[Records to process Boundary: Start]
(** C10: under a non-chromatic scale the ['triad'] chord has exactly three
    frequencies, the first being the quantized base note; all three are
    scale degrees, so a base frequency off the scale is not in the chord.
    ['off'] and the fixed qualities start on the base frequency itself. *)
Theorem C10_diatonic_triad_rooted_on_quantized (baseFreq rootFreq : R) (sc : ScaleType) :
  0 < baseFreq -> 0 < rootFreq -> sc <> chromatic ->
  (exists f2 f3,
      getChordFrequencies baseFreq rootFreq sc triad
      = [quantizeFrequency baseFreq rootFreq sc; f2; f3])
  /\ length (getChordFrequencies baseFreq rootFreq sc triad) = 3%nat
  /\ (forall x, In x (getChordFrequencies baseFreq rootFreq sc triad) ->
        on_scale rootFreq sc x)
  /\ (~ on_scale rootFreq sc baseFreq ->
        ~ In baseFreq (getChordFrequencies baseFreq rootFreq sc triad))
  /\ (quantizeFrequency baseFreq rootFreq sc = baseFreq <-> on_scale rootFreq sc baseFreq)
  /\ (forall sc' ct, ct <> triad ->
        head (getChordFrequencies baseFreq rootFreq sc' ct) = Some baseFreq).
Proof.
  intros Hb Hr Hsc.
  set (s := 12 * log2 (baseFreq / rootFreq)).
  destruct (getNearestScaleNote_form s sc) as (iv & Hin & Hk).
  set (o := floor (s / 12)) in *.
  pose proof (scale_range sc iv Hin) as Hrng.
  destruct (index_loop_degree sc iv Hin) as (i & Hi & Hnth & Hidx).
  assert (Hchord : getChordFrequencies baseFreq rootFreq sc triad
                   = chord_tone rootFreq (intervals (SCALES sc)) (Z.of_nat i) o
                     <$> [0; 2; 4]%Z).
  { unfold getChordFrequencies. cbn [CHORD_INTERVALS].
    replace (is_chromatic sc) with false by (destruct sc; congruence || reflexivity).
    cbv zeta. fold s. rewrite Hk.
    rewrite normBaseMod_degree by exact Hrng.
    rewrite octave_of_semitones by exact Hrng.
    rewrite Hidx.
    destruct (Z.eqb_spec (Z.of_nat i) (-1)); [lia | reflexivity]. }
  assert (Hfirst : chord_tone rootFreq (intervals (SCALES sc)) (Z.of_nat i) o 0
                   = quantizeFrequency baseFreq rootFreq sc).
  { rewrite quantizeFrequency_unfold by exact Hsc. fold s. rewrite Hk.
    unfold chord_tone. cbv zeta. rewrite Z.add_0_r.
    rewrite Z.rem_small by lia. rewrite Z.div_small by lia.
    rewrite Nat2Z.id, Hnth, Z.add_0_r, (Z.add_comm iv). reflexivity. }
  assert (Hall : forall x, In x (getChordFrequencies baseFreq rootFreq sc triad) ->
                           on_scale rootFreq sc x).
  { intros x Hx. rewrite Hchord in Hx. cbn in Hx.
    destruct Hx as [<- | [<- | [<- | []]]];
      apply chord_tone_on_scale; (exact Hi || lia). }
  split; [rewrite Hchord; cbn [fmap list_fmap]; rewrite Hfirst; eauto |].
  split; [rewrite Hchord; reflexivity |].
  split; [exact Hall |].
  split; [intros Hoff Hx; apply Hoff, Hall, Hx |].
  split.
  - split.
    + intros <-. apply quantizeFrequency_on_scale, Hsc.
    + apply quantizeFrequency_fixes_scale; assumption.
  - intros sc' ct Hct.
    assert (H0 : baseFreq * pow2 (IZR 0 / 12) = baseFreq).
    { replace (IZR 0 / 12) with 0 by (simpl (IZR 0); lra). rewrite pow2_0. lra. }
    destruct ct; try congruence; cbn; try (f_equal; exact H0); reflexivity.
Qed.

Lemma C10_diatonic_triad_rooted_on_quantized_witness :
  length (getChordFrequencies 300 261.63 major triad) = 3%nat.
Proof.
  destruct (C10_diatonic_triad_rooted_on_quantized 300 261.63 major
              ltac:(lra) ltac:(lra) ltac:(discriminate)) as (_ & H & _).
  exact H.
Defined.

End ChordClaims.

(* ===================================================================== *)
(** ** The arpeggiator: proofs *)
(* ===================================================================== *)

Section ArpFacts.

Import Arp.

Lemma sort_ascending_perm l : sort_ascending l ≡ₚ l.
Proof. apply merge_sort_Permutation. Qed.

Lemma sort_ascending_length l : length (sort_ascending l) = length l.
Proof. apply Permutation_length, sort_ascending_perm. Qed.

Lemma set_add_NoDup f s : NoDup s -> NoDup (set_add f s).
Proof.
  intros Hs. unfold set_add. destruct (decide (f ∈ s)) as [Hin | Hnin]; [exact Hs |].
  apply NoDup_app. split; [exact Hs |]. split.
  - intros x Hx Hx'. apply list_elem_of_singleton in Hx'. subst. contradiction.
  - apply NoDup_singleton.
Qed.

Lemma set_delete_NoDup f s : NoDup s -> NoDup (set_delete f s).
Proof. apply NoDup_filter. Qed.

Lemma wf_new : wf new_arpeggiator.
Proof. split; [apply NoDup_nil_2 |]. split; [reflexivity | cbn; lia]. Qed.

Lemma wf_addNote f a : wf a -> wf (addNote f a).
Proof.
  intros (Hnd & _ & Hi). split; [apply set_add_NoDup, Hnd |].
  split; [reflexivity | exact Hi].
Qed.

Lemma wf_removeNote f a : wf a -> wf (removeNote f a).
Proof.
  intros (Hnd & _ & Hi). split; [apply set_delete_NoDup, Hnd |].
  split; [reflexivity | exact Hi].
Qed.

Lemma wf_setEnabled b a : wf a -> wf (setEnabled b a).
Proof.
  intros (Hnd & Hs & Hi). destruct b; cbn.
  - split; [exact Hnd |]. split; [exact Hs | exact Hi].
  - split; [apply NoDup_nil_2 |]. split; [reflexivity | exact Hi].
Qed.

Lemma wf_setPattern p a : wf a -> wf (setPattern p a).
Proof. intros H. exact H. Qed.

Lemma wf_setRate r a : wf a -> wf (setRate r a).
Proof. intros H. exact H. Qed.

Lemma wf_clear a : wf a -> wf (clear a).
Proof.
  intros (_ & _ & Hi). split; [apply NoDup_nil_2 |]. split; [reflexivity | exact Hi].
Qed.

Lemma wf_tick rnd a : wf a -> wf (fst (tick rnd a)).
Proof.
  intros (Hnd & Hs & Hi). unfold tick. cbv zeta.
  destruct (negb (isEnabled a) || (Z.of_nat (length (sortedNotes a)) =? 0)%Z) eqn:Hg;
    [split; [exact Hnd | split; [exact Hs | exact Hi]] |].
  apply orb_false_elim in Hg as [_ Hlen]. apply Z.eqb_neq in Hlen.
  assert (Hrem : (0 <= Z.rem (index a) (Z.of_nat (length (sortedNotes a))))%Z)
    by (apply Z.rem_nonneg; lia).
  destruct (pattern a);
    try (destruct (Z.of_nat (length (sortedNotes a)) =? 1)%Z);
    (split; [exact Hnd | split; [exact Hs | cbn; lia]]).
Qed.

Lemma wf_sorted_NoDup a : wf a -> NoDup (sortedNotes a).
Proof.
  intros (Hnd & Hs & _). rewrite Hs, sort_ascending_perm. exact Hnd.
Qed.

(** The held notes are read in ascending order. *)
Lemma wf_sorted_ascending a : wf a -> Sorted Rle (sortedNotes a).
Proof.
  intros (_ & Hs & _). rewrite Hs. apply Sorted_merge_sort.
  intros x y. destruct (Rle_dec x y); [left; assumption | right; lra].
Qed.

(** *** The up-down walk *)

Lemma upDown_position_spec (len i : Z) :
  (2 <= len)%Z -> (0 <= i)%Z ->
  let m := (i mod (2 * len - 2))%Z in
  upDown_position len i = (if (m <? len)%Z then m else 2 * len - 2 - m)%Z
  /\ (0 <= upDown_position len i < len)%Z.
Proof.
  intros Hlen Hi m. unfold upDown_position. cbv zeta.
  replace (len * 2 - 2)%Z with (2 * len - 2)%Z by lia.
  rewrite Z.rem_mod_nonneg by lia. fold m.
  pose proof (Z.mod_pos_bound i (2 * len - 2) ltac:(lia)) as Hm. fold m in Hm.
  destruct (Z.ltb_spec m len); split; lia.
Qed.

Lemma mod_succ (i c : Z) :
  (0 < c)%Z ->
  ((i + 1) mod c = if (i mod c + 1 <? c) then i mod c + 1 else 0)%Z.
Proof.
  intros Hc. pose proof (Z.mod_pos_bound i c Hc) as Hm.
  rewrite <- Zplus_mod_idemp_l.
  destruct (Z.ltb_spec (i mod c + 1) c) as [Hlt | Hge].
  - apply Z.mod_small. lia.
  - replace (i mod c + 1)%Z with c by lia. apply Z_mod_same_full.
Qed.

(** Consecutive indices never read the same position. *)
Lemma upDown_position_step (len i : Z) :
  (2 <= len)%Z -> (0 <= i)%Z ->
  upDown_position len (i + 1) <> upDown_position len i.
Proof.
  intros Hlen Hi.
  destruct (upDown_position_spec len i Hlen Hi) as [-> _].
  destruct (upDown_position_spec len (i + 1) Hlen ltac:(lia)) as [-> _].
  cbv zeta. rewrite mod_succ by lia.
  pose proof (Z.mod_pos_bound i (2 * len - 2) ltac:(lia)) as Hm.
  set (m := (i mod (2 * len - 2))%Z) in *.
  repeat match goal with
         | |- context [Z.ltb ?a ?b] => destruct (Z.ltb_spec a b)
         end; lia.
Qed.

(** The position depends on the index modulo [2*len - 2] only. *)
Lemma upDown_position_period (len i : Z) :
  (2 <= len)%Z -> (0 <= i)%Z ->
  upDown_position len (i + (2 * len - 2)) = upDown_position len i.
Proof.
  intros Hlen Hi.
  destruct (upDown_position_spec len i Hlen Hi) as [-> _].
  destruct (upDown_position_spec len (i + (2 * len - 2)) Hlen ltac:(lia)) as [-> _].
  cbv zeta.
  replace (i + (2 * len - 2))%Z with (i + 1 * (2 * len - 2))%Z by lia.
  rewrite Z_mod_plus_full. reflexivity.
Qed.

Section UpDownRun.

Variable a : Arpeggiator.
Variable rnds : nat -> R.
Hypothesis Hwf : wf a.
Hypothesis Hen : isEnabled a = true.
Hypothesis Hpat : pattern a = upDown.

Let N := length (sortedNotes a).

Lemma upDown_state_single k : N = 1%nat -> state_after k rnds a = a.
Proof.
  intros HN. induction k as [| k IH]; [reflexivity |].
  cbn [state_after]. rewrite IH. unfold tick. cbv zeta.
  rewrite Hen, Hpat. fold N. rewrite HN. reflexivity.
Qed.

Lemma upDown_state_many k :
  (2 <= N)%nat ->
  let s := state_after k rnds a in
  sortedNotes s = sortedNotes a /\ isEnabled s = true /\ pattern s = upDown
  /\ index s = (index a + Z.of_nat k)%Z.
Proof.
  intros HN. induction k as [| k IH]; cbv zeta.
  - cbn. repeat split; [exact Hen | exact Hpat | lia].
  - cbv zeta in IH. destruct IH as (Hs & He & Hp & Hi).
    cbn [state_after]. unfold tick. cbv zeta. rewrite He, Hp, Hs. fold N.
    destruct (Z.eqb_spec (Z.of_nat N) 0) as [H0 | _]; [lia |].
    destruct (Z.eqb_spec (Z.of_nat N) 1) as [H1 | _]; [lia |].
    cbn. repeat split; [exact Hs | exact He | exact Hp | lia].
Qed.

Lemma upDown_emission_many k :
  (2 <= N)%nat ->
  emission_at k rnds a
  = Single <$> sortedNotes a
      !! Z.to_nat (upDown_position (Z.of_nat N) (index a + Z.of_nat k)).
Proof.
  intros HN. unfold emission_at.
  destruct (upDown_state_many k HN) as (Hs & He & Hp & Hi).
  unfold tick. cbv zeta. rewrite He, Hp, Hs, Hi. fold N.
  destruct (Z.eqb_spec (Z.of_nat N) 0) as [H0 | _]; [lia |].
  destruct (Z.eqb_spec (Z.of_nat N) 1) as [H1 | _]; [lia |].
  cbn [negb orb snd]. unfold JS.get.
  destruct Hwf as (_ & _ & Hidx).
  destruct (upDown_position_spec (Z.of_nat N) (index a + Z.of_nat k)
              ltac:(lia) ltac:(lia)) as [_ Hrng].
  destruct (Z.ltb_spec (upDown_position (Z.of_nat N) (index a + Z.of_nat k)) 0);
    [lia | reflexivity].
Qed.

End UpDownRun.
[Records to process Boundary: End]
[Records to process Boundary: Start]
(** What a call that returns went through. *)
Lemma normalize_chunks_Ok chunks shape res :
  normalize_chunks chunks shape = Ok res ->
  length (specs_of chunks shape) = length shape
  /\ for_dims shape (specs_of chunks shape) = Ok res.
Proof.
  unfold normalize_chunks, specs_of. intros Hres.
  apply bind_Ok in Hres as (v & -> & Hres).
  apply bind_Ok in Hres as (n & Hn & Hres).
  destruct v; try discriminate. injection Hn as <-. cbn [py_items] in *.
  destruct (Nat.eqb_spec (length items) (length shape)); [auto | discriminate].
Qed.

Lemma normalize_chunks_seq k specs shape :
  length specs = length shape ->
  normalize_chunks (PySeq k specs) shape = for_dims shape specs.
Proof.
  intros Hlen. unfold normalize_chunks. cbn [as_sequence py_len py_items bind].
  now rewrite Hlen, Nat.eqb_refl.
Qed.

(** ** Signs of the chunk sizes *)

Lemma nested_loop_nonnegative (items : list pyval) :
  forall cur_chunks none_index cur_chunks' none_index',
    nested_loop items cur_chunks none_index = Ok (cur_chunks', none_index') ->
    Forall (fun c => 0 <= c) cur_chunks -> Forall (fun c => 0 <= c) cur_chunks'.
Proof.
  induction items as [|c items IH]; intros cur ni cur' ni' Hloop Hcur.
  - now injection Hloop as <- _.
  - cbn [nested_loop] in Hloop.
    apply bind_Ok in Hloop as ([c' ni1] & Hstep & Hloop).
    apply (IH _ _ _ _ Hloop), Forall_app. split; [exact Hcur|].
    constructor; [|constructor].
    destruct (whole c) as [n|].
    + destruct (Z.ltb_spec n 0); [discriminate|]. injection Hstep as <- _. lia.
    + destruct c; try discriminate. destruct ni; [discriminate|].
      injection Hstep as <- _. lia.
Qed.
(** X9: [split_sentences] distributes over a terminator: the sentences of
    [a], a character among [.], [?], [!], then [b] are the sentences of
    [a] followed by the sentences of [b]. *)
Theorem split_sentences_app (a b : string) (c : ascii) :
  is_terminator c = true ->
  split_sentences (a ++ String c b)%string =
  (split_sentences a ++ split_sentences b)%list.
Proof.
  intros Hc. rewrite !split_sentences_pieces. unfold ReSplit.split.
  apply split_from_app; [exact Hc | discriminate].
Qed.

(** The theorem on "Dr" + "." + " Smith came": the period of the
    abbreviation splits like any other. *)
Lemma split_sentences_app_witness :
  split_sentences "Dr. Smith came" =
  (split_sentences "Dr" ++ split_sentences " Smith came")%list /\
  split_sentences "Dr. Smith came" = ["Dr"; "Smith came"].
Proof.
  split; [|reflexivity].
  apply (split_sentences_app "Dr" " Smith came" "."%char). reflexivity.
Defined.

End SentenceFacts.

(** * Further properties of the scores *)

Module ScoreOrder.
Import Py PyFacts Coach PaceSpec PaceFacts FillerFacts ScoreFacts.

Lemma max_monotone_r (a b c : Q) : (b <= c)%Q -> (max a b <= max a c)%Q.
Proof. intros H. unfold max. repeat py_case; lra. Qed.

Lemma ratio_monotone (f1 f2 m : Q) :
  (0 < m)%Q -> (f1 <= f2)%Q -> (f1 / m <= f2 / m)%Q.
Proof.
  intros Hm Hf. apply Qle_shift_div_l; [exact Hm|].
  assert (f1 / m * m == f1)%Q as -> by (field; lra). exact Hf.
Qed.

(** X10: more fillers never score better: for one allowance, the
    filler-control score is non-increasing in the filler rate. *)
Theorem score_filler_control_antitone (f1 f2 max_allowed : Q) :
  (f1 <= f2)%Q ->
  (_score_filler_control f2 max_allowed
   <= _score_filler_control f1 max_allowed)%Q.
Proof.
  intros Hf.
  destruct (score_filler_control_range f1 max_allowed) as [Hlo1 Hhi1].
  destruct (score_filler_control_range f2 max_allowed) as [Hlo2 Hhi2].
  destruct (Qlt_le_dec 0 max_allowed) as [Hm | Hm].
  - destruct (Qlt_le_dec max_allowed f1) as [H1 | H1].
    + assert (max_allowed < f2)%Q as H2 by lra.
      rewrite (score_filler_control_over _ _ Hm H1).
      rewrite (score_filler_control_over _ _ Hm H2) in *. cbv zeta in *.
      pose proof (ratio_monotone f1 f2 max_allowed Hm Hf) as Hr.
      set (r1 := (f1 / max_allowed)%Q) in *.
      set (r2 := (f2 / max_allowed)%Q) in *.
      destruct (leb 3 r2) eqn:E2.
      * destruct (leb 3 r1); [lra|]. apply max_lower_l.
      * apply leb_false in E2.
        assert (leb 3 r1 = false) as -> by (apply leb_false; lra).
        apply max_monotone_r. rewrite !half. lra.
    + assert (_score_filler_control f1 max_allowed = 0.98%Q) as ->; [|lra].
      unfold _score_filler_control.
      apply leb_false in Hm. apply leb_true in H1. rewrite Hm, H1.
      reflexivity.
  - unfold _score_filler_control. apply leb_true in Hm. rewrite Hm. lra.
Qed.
[Records to process Boundary: End]
== Exercise requirements ==
I need every line of the material that includes "negb", so please copy them out.

== Problem solution ==
  destruct (negb (isEnabled a) || (Z.of_nat (length (sortedNotes a)) =? 0)%Z) eqn:Hg;
  cbn [negb orb snd]. unfold JS.get.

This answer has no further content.